LS: We work really hard to “keep it real,” using research approaches that make a difference today. We’re adapting new practices to help us walk the walk of translating our research results to make an impact, and we value authentically the partnerships we have to help us understand and work with communities.
S: When and where are you most productive?
LS: At night, when my house is quiet and calm, I usually get a second wind that has gotten me through many grants and manuscripts. I relocate to other areas of my house or outside for a fresh backdrop — highly recommended!
S: Whose work do you admire, and why?
LS: Lisa Croen has generated incredible research that has guided the field and provided important markers of what we measure and how. I’m fortunate to be in her orbit on a project now, but I have long followed and admired her work.
S: Who would you love to work with and haven’t yet?
LS: Aubyn Stahmer. Her work in communities and engaging state decision-makers is amazing. She’s been generous with her time when I’ve reached out to her, but I’d love to collaborate more closely.
S: Do you have a mentor?
LS: I was in the very fortunate position to work with David Mandell for several years early in my career, and I’ve made it my mission to connect with him often enough that he hasn’t been able to shake me free. He’s been an incredible support for me professionally and personally, as he has for many of us. I still read everything he puts out and learn from it.

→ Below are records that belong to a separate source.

(** One frame of a live melee enemy: when it moves on, with which timer,
    and what it calls. *)
Lemma melee_frame (f : Frame) (e : t) :
  dead e = false -> behavior e = Constants.Melee ->
  let dt := f_dt f in
  let pl := f_player f in
  let e1 := preBehavior dt e in
  let e' := step f e in
  let c := snd (update (f_rnd f) dt pl e) in
  sameKind e e' /\
  (meleeState e = Chase ->
     c = [] /\
     (inRange pl e1 -> attackCooldownTimer e - dt <= 0 ->
      meleeState e' = Windup /\ meleeTimer e' = windupTime e)) /\
  (meleeState e = Windup ->
     c = [] /\
     (meleeTimer e - dt <= 0 -> meleeState e' = Attack /\ meleeTimer e' = 1 / 10) /\
     (0 < meleeTimer e - dt ->
      meleeState e' = Windup /\ meleeTimer e' = meleeTimer e - dt)) /\
  (meleeState e = Attack ->
     (meleeTimer e - dt <= 0 ->
      meleeState e' = Recovery /\ meleeTimer e' = recoveryTime e /\
      (inReach pl e1 -> c = [damage e]) /\ (~ inReach pl e1 -> c = [])) /\
     (0 < meleeTimer e - dt ->
      meleeState e' = Attack /\ meleeTimer e' = meleeTimer e - dt /\ c = [])) /\
  (meleeState e = Recovery ->
     c = [] /\
     (meleeTimer e - dt <= 0 -> meleeState e' = Chase) /\
     (0 < meleeTimer e - dt ->
      meleeState e' = Recovery /\ meleeTimer e' = meleeTimer e - dt)).
Proof.
  intros Hd Hb. cbn zeta. unfold step.
  rewrite (update_melee _ _ _ _ Hd Hb). cbn [fst snd].
  destruct (preBehavior_fields (f_dt f) e) as [[Ps Pt Pc] Pk].
  set (e1 := preBehavior (f_dt f) e) in *.
  pose proof (updateMelee_kind (f_dt f) (f_player f) e1) as Hk.
  destruct (_updateMelee (f_dt f) (f_player f) e1) as [[e2 pl2] c2] eqn:Em.
  cbn [fst snd] in *.
  destruct (updateMelee_step _ _ _ _ _ _ Em) as (_ & Hother & Hatt).
  destruct (updateMelee_advance _ _ _ _ _ _ Em) as (Ac & Aw & Aa & Ar).
  destruct (settle_fields (f_dt f) e2) as [[Ss St Sc] Sk].
  rewrite Ss, St. rewrite Ps, Pt, Pc in *.
  destruct Pk as [_ _ Pd Pw Pr _ _ _]. rewrite Pd, Pw, Pr in *.
  split.
  { eapply sameKind_trans; [ apply preBehavior_fields | ].
    eapply sameKind_trans; [ exact Hk | exact Sk ]. }
  split; [ | split; [ | split ] ].
  - intros Es. destruct (Ac Es) as [Hiff Htim].
    split; [ apply Hother; congruence | ].
    intros Hin Hcd.
    assert (Hw : meleeState e2 = Windup) by (apply Hiff; split; assumption).
    split; [ exact Hw | apply Htim, Hw ].
  - intros Es. destruct (Aw Es) as (Hiff & Hgo & Hstay).
    split; [ apply Hother; congruence | ].
    split.
    + intros Ht. assert (Hs : meleeState e2 = Attack) by (apply Hiff, Ht).
      split; [ exact Hs | apply Hgo, Hs ].
    + intros Ht.
      destruct (updateMelee_step _ _ _ _ _ _ Em) as ([Hsame | Hnext] & _).
      * rewrite Ps, Es in Hsame. split; [ exact Hsame | apply Hstay, Hsame ].
      * rewrite Ps, Es in Hnext. cbn in Hnext. apply Hiff in Hnext. lra.
  - intros Es. destruct (Aa Es) as (Hiff & Hgo & Hstay).
    destruct (Hatt Es) as [(Ht & Hr & Hcall) | (Ht & Hs & Hc & _)].
    + split; [ intros _ | intros H; lra ].
      split; [ exact Hr | ]. split; [ apply Hgo, Hr | ].
      destruct Hcall as [(Hin & Hc & _) | (Hout & Hc & _)].
      * split; [ intros _; exact Hc | intros H; contradiction ].
      * split; [ intros H; contradiction | intros _; exact Hc ].
    + split; [ intros H; lra | intros _ ].
      split; [ exact Hs | ]. split; [ apply Hstay, Hs | exact Hc ].
  - intros Es. destruct (Ar Es) as (Hiff & Hstay).
    split; [ apply Hother; congruence | ].
    split.
    + intros Ht. apply Hiff, Ht.
    + intros Ht.
      destruct (updateMelee_step _ _ _ _ _ _ Em) as ([Hsame | Hnext] & _).
      * rewrite Ps, Es in Hsame. split; [ exact Hsame | apply Hstay, Hsame ].
      * rewrite Ps, Es in Hnext. cbn in Hnext. apply Hiff in Hnext. lra.
Qed.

S: Have you had any memorable experiences at research conferences?
LS: Several times I’ve found myself sitting next to a colleague who is a policymaker or a family member or both, and as they’re hearing research presentations about failures of the health-care system during the transition to adulthood or other suboptimal outcome, they’ve told me how it sounds exactly like their experiences 20 or 30 years ago. It blows my mind every time that experiences are not changing, especially given all the research we produce!
S: How has the COVID-19 pandemic affected your research?
LS: My team can and does operate primarily remotely, and it’s been truly disorienting to have team members whom I’ve never met come and go. I’m excited about the opportunities to recruit and work with people in a wider range of settings, though.
S: Which journals and magazines do you read most?
LS: I read everything Health Affairs produces, the American Journal of Public Health, and follow The Incidental Economist religiously.
S: What are you reading right now?
LS: I may work in neurodevelopment, but because I focus on policy and the use of secondary or administrative data, I have almost no training in how kids experience development and growth. As a parent, I’m always reading books about baby brains or child development in hopes there’s a decoder ring out there.
S: Are you active on social media?
LS: Our new Policy Impact Project is active on Twitter, and several of our local initiatives, including the Philly Autism Project, really represent what’s happening in our communities on Instagram and elsewhere in the social media-verse.
S: How many unread emails are in your inbox right now?
LS: Zero unread emails is my daily compulsion.
S: Does your lab have any traditions?
LS: We have a solid team of conversation starters, so our team check-in meetings almost always involve lots of laughing and self-disclosures, like the types of candy people hate or over-rated food combos.
S: Does your lab have a mascot?
LS: No lab mascot — Philly has hit our quota for confusing, entertaining mascots!